»»

(* ===== verification/Instances.v ===== *)
(** * Concrete instances and conformance vectors

    Instances of the parameters of the verifier, on which the examples and the
    witnesses run: FIPS SHA-256 ([Hash.fips_sha256]), numbers as text
    ([Json.text_number]), a keyed-hash signature scheme ([demo_crypto]) and a
    JSON library whose parser is a table ([table_serde]).  The rows of the
    repository's conformance vectors ([evals/audit-ledger/*.ndjson]) verify, and
    their tampered variants do not. *)

From Stdlib Require Import ZArith Lia.
From stdpp Require Import base list option strings.
From S2P Require Import Prelude BTree Encoding Hash Merkle Json AuditFormat AuditVerifier.

(** ** Signatures: a 64-byte keyed hash *)

Definition demo_sign (key msg : bytes) : bytes :=
  Fips.digest (key ++ msg) ++ Fips.digest (msg ++ key).

Definition demo_crypto : Crypto := {|
  ed25519_key := bytes;
  ed25519_from_bytes := λ b, if (length b =? 32)%nat then Some b else None;
  ed25519_verify := λ k m s, bool_decide (s = demo_sign k m);
  p256_key := bytes;
  p256_from_sec1_bytes := λ b, if (length b =? 65)%nat then Some b else None;
  p256_sig := bytes;
  p256_sig_from_der := Some;
  p256_verify_prehash := λ k m s, bool_decide (s = demo_sign k m);
|}.

(** ** JSON: field access, and a table for the parser *)

Notation TValue := (@Value text_number).

Definition obj_get (v : TValue) (k : bytes) : option TValue :=
  match v with Object fields => BTreeMap.get k fields | _ => None end.

(** RFC 6901 for the keys the code uses (no escapes, no array indices). *)
Definition obj_pointer (v : TValue) (path : bytes) : option TValue :=
  match split_on "/"%byte path with
  | [] :: keys => fold_left (λ o k, o ≫= λ v, obj_get v k) keys (Some v)
  | _ => None
  end.

Definition get_str (v : TValue) (k : string) : option bytes :=
  match obj_get v (lit k) with Some (String s) => Some s | _ => None end.
Definition get_u64 (v : TValue) (k : string) : option Z :=
  match obj_get v (lit k) with Some (Number n) => @num_as_u64 text_number n | _ => None end.
Definition get_opt_str (v : TValue) (k : string) : option (option bytes) :=
  match obj_get v (lit k) with
  | None | Some Null => Some None
  | Some (String s) => Some (Some s)
  | _ => None
  end.

Definition demo_row_from_value (v : TValue) : option (@AuditRow text_number) :=
  f ← get_opt_str v "format"; t ← get_str v "tenant_id"; n ← get_u64 v "seq";
  et ← get_str v "event_time"; ty ← get_str v "event_type"; a ← get_str v "actor";
  p ← obj_get v (lit "payload"); ph ← get_str v "prev_hash"; rh ← get_str v "row_hash";
  re ← get_opt_str v "rekor_entry_id";
  Some (@Build_AuditRow text_number f t n et ty a p ph rh re).

Definition table_serde (parse : list (bytes * TValue)) : @SerdeJson text_number := {|
  from_slice := λ b, BTreeMap.get b parse;
  to_string := @canonical_payload text_number;
  value_get := obj_get;
  value_pointer := obj_pointer;
  row_from_value := demo_row_from_value;
  anchor_from_value := λ _, None;
|}.

(** ** Conformance vectors *)

(** A literal in which an apostrophe stands for the quotation mark. *)
Definition qlit (s : string) : bytes :=
  (λ b, if decide (b = "'"%byte) then x22 else b) <$> lit s.

Definition vector_row (format : option bytes) (tenant : string) (seq : Z) (et actor : string)
    (payload : TValue) (prev_hash row_hash : string) : @AuditRow text_number := {|
  row_format := format; row_tenant_id := lit tenant; row_seq := seq;
  row_event_time := lit "2026-05-14T00:00:00.000000Z"; row_event_type := lit et;
  row_actor := lit actor; row_payload := payload; row_prev_hash := lit prev_hash;
  row_row_hash := lit row_hash; row_rekor_entry_id := None;
|}.

(** [boundary-numbers.v2_1.ndjson]: verbatim payload strings. *)
Definition boundary_tenant : string := "00000000-0000-0000-0000-000000000009".

Definition boundary_rows : list (@AuditRow text_number) := [
  vector_row (Some (lit "v2.1")) boundary_tenant 0 "chat.completions.request" "user1"
    (String (qlit "{'big_int':9007199254740993,'exp':100.0,'temperature':1.0,'top_p':0.5}"))
    "48151affc57484ee3bf4d013132e354cab5deb6134599089144f1228da5d7fa5"
    "965997278c41ad63099b1179ff5a15031a412041f01cbc4f377cc8b7a852ae15";
  vector_row (Some (lit "v2.1")) boundary_tenant 1 "chat.completions.response" "assistant"
    (String (qlit "{'status':'ok','tokens':7}"))
    "965997278c41ad63099b1179ff5a15031a412041f01cbc4f377cc8b7a852ae15"
    "cb2db164e22bdf46e843706a5bd9136a6043af3feb6303ed0336db02ccc778fd"].

(** The first rows of [good.ndjson]: objects the verifier canonicalizes. *)
Definition good_tenant : string := "00000000-0000-0000-0000-000000000001".

Definition good_payload (action step tokens : string)
    (p : num_text (lit step) = true) (q : num_text (lit tokens) = true) : TValue :=
  Object [(lit "action", String (lit action)); (lit "step", num step p); (lit "tokens", num tokens q)].

Definition good_rows : list (@AuditRow text_number) := [
  vector_row None good_tenant 0 "request" "user1" (good_payload "call" "0" "0" eq_refl eq_refl)
    "2c2abf0d4019109926e3aced94b85e4fbfd4d2425e735bac9d449223d7dff83c"
    "af33aa450912b2f3fb124e9271237441af437a56b4e877edf29a6a072acb58e8";
  vector_row None good_tenant 1 "response" "system" (good_payload "reply" "1" "7" eq_refl eq_refl)
    "af33aa450912b2f3fb124e9271237441af437a56b4e877edf29a6a072acb58e8"
    "f5786738e35f343867ad2699fa8fc337ec9bab85bcae4484794e827849955665"].

(** The edit of [tampered.ndjson], on the second row. *)
Definition tampered_rows : list (@AuditRow text_number) :=
  take 1 good_rows ++
  [vector_row None good_tenant 1 "response" "system" (good_payload "tampered" "1" "9999" eq_refl eq_refl)
    "af33aa450912b2f3fb124e9271237441af437a56b4e877edf29a6a072acb58e8"
    "f5786738e35f343867ad2699fa8fc337ec9bab85bcae4484794e827849955665"].

(** The verifier on these instances. *)
Definition demo_verify (rows : list (@AuditRow text_number)) (anchors : list AnchorRecord)
    (opts : VerifyOptions) : VerifyReport :=
  @verify_records fips_sha256 text_number (table_serde []) demo_crypto
    (empty_labeled []) rows anchors opts.

Example boundary_vector_chains :
  let report := demo_verify boundary_rows [] default_options in
  hash_chain_valid report = true ∧ errors report = [] ∧ verdict_of report = ChainOnly.
Proof. vm_compute. auto. Qed.

(** Interleaved tenants verify independently. *)
Example good_vector_chains :
  let rows := match good_rows, boundary_rows with
              | [a; b], [c; d] => [a; c; d; b]
              | _, _ => []
              end in
  let report := demo_verify rows [] default_options in
  rows_seen report = 4%Z ∧ hash_chain_valid report = true ∧ errors report = [].
Proof. vm_compute. auto. Qed.

Example tampered_vector_fails :
  let report := demo_verify tampered_rows [] default_options in
  hash_chain_valid report = false ∧ verdict_of report = Fail ∧
  errors report = [{| ve_seq := Some 1%Z; ve_kind := "row_hash_mismatch" |}].
Proof. vm_compute. auto. Qed.

(** ** An anchored ledger

    The two rows of [boundary_rows] as one batch: attested by a workspace key,
    entered in a three-entry log, under a checkpoint of the pinned log key. *)

Definition ws_key : bytes := replicate 32 x11.
Definition platform_key : bytes := replicate 32 x22.

Definition demo_options : VerifyOptions := {|
  format_version := V2; offline := false; rekor_url := []; rekor_timeout_secs := 10;
  pinned_pubkey := None; tenant_pubkey := Some ws_key; platform_pubkeys := [platform_key];
  workspace_key_since_seq := None;
|}.

Definition demo_spki : bytes := replicate 26 x00 ++ x04 :: replicate 64 x02.
Definition demo_url : bytes := lit "https://log2025-1.rekor.sigstore.dev".

(** The entry body, as an opaque text that the table parses to the entry. *)
Definition demo_body : bytes := lit "canonicalized-entry".

Definition demo_entry (root : bytes) : TValue :=
  let digest := Fips.digest (anchor_artifact root) in
  let str b := (String b : TValue) in
  Object [(lit "spec", Object [(lit "hashedRekordV002", Object [
    (lit "data", Object [(lit "digest", str (b64_encode digest))]);
    (lit "signature", Object [
      (lit "content", str (b64_encode (demo_sign (drop 26 demo_spki) digest)));
      (lit "verifier", Object [
        (lit "keyDetails", str (lit "PKIX_ECDSA_P256_SHA_256"));
        (lit "publicKey", Object [(lit "rawBytes", str (b64_encode demo_spki))])])])])])].

Definition demo_log : list bytes := [lit "first"; demo_body; lit "third"].

Definition demo_checkpoint : bytes :=
  let body := LOG_HOST ++ [newline] ++ lit "3" ++ [newline] ++
              b64_encode (@mth fips_sha256 demo_log) ++ [newline] in
  let token := b64_encode (@log_key_hint fips_sha256 ++ demo_sign log_ed25519_pubkey body) in
  body ++ [newline] ++ em_dash_space ++ LOG_HOST ++ [space] ++ token ++ [newline].

Definition demo_rekor : RekorBlock := {|
  rk_log_url := demo_url; rk_log_index := lit "77"; rk_canonicalized_body := b64_encode demo_body;
  rk_inclusion_proof := {| ip_log_index := lit "1"; ip_tree_size := lit "3";
    ip_hashes := b64_encode <$> @path fips_sha256 (@leaf_hash fips_sha256) 1 demo_log |};
  rk_checkpoint_envelope := demo_checkpoint;
|}.

Definition demo_root (rows : list (@AuditRow text_number)) : bytes :=
  @merkle_root_v2 fips_sha256 ((λ r, default [] (ok (hex_decode_32 (row_row_hash r)))) <$> rows).

(** The anchor record of a batch of consecutive rows of one tenant. *)
Definition demo_anchor (tenant : string) (key : bytes) (start last : Z) (anchored : bool)
    (rows : list (@AuditRow text_number)) : AnchorRecord :=
  let root := demo_root rows in
  let commitment := @anchor_commitment fips_sha256
    (if anchored then Some (demo_spki, demo_url, 77%Z) else None) in
  {| an_tenant_id := lit tenant; an_batch_start_seq := start; an_batch_end_seq := last;
     an_merkle_root := hex_encode root;
     an_anchor_state := if anchored then lit "anchored" else lit "signed";
     an_ed25519 := {| ed_signature := b64_encode (demo_sign key (local_attest_msg root commitment));
                      ed_pubkey := b64_encode key |};
     an_rekor := if anchored then Some demo_rekor else None |}.

Definition demo_serde : @SerdeJson text_number :=
  table_serde [(demo_body, demo_entry (demo_root boundary_rows))].

Definition boundary_anchor : AnchorRecord := demo_anchor boundary_tenant ws_key 0 1 true boundary_rows.

Definition anchored_report (rows : list (@AuditRow text_number)) (anchors : list AnchorRecord)
    (opts : VerifyOptions) : VerifyReport :=
  @verify_records fips_sha256 text_number demo_serde demo_crypto (empty_labeled []) rows anchors opts.

(** It passes; without the key it does not; with the bundle stripped it does not. *)
Example anchored_ledger_passes :
  verdict_of (anchored_report boundary_rows [boundary_anchor] demo_options) = Pass.
Proof. vm_compute. reflexivity. Qed.

Example anchored_ledger_without_key :
  let report := anchored_report boundary_rows [boundary_anchor] default_options in
  verdict_of report = Fail ∧ anchors_unverified report = 1%Z.
Proof. vm_compute. auto. Qed.

Example stripped_ledger_fails :
  let stripped := {| an_tenant_id := lit boundary_tenant; an_batch_start_seq := 0; an_batch_end_seq := 1;
    an_merkle_root := an_merkle_root boundary_anchor; an_anchor_state := lit "anchored";
    an_ed25519 := an_ed25519 boundary_anchor; an_rekor := None |} in
  let report := anchored_report boundary_rows [stripped] demo_options in
  strip_detected report = true ∧ verdict_of report = Fail.
Proof. vm_compute. auto. Qed.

««

#### Work request:
Reproduce all lines from the records above that include the word "first".

#### Answer below:
(** The first rows of [good.ndjson]: objects the verifier canonicalizes. *)
Definition demo_log : list bytes := [lit "first"; demo_body; lit "third"].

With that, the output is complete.